The problem: Go through the listing and return every line with "Theorem" in it.
*** Block opens ***
(** C8, as the code has it.  The OVN is a function of [updated_at] and
    [id], computed when the row is read: a get returns the entity whose OVN
    is [NewOVNFromTime updated_at id], reading changes nothing, and a second
    get returns the same entity.  A successful upsert sets [updated_at] to
    the timestamp of its transaction: when that timestamp differs from the
    stored [updated_at] the OVN changes, given that [NewOVNFromTime] has no
    collisions; when it is the same (a further upsert of the id in the
    same transaction) the OVN stays what it was, whatever the upsert
    wrote.  The OVN is not stored: the table has no column for it and the
    store after an upsert does not depend on the OVN of the input. *)
Theorem OVN_derived_from_updated_at_and_id (db : DB) :
  ovn_collision_free ->
  keyed (table db) ->
  (forall r, In r (table db) ->
     exists o,
       GetOperationalIntent (scd_operations.id r) db = (Ok (Some o), db)
       /\ OVN o = NewOVNFromTime (scd_operations.updated_at r)
                    (ID_String (scd_operations.id r))
       /\ GetOperationalIntent (scd_operations.id r)
            (snd (GetOperationalIntent (scd_operations.id r) db))
          = (Ok (Some o), db))
  /\ (forall r operation result db',
        In r (table db) ->
        ID operation = scd_operations.id r ->
        scd_operations.updated_at r <> transaction_timestamp db ->
        UpsertOperationalIntent operation db = (Ok result, db') ->
        exists before after,
          GetOperationalIntent (scd_operations.id r) db = (Ok (Some before), db)
          /\ GetOperationalIntent (scd_operations.id r) db' = (Ok (Some after), db')
          /\ result = Some (set_Cells after (Cells operation))
          /\ OVN after <> OVN before)
  /\ (forall r operation result db',
        In r (table db) ->
        ID operation = scd_operations.id r ->
        scd_operations.updated_at r = transaction_timestamp db ->
        UpsertOperationalIntent operation db = (Ok result, db') ->
        exists before after,
          GetOperationalIntent (scd_operations.id r) db = (Ok (Some before), db)
          /\ GetOperationalIntent (scd_operations.id r) db' = (Ok (Some after), db')
          /\ result = Some (set_Cells after (Cells operation))
          /\ OVN after = OVN before)
  /\ (forall operation v,
        snd (UpsertOperationalIntent (set_OVN operation v) db)
        = snd (UpsertOperationalIntent operation db))
  /\ ~ In "ovn" operationFieldsWithIndices.
Proof.
  intros Hfree Hk. split; [|split; [|split; [|split]]];
    [| | | | simpl; intuition discriminate].
  - intros r Hin. pose proof (GetOperationalIntent_stored db r Hk Hin) as Hg.
    exists (scan_row r). rewrite Hg. simpl. repeat split; assumption.
  - intros r operation result db' Hin Hid Hts Hup.
    pose proof (GetOperationalIntent_stored db r Hk Hin) as Hg.
    rewrite UpsertOperationalIntent_run in Hup. cbv zeta in Hup.
    destruct (scd_operations_check _); [|discriminate].
    inversion Hup; subst result db'; clear Hup.
    exists (scan_row r), (scan_row (upsert_row operation (transaction_timestamp db))).
    split; [assumption|]. split.
    + replace (scd_operations.id r)
        with (scd_operations.id (upsert_row operation (transaction_timestamp db)))
        by (simpl; assumption).
      now apply get_after_upsert.
    + split; [reflexivity|]. simpl. rewrite Hid. intros Heq.
      apply Hfree in Heq. congruence.
  - intros r operation result db' Hin Hid Hts Hup.
    pose proof (GetOperationalIntent_stored db r Hk Hin) as Hg.
    rewrite UpsertOperationalIntent_run in Hup. cbv zeta in Hup.
    destruct (scd_operations_check _); [|discriminate].
    inversion Hup; subst result db'; clear Hup.
    exists (scan_row r), (scan_row (upsert_row operation (transaction_timestamp db))).
    split; [assumption|]. split.
    + replace (scd_operations.id r)
        with (scd_operations.id (upsert_row operation (transaction_timestamp db)))
        by (simpl; assumption).
      now apply get_after_upsert.
    + split; [reflexivity|]. simpl. now rewrite Hid, Hts.
  - intros operation v. now rewrite upsert_ignores_OVN.
Qed.

(** C1, as the code has it. [UpsertOperationalIntent] takes no expected
    version token and checks none: whatever OVN the input carries, and
    whether or not a row with the id is stored, the upsert writes the row
    as soon as the table accepts it, and gives the same result for every
    OVN in the input.  It fails only when the table refuses the row, with
    an error that carries no code, and then the store is unchanged.  Two
    updates of one id, whatever token they present, both succeed, and a
    later get returns the entity of the second. *)
Theorem UpsertOperationalIntent_checks_no_token (db : DB)
    (operation : OperationalIntent) :
  let now := transaction_timestamp db in
  let r := upsert_row operation now in
  (scd_operations_check r = true ->
     UpsertOperationalIntent operation db
     = (Ok (Some (set_Cells (scan_row r) (Cells operation))),
        mkDB (sql_upsert r (table db)) now))
  /\ (scd_operations_check r = false ->
      exists e, UpsertOperationalIntent operation db = (Err e, db)
                /\ err_code e = NoCode)
  /\ (forall v, UpsertOperationalIntent (set_OVN operation v) db
                = UpsertOperationalIntent operation db)
  /\ (forall (second : OperationalIntent) (later : Time),
        ID second = ID operation ->
        scd_operations_check r = true ->
        scd_operations_check (upsert_row second later) = true ->
        keyed (table db) ->
        Forall is_uint64 (Cells second) ->
        let db1 := snd (UpsertOperationalIntent operation db) in
        let db2 := snd (UpsertOperationalIntent second (mkDB (table db1) later)) in
        exists o1 o2,
          fst (UpsertOperationalIntent operation db) = Ok (Some o1)
          /\ fst (UpsertOperationalIntent second (mkDB (table db1) later))
             = Ok (Some o2)
          /\ GetOperationalIntent (ID operation) db2 = (Ok (Some o2), db2)
          /\ o2 = scan_row (upsert_row second later)).
Proof.
  intros now r. split; [|split; [|split]].
  - intros Hc. rewrite UpsertOperationalIntent_run. cbv zeta.
    fold now. fold r. now rewrite Hc.
  - intros Hc. rewrite UpsertOperationalIntent_run. cbv zeta.
    fold now. fold r. rewrite Hc. eexists. split; reflexivity.
  - intros v. apply upsert_ignores_OVN.
  - intros second later Hid Hc1 Hc2 Hk Hu.
    cbv zeta. rewrite !UpsertOperationalIntent_run. cbv zeta.
    fold now. fold r. rewrite Hc1. simpl. rewrite Hc2. simpl.
    exists (set_Cells (scan_row r) (Cells operation)),
           (set_Cells (scan_row (upsert_row second later)) (Cells second)).
    split; [reflexivity|]. split; [reflexivity|].
    rewrite scan_upsert_row by assumption. split; [|reflexivity].
    replace (ID operation)
      with (scd_operations.id (upsert_row second later))
      by (simpl; assumption).
    apply (get_after_upsert (mkDB (sql_upsert r (table db)) now)).
    simpl. now apply keyed_upsert.
Qed.

End UpsertClaims.

(** ** Claims about the search *)

Section SearchClaims.
Context `{Collaborators}.

Lemma array_overlap_true (a b : list Z) :
  array_overlap a b = true <-> exists x, In x a /\ In x b.
Proof.
  unfold array_overlap. rewrite existsb_exists. split.
  - intros (x & Ha & Hb). apply existsb_exists in Hb.
    destruct Hb as (y & Hy & Heq). apply Z.eqb_eq in Heq. subst y.
    now exists x.
  - intros (x & Ha & Hb). exists x. split; [assumption|].
    apply existsb_exists. exists x. split; [assumption | apply Z.eqb_refl].
Qed.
*** Block closes ***
Response area:
Theorem OVN_derived_from_updated_at_and_id (db : DB) :
Theorem UpsertOperationalIntent_checks_no_token (db : DB)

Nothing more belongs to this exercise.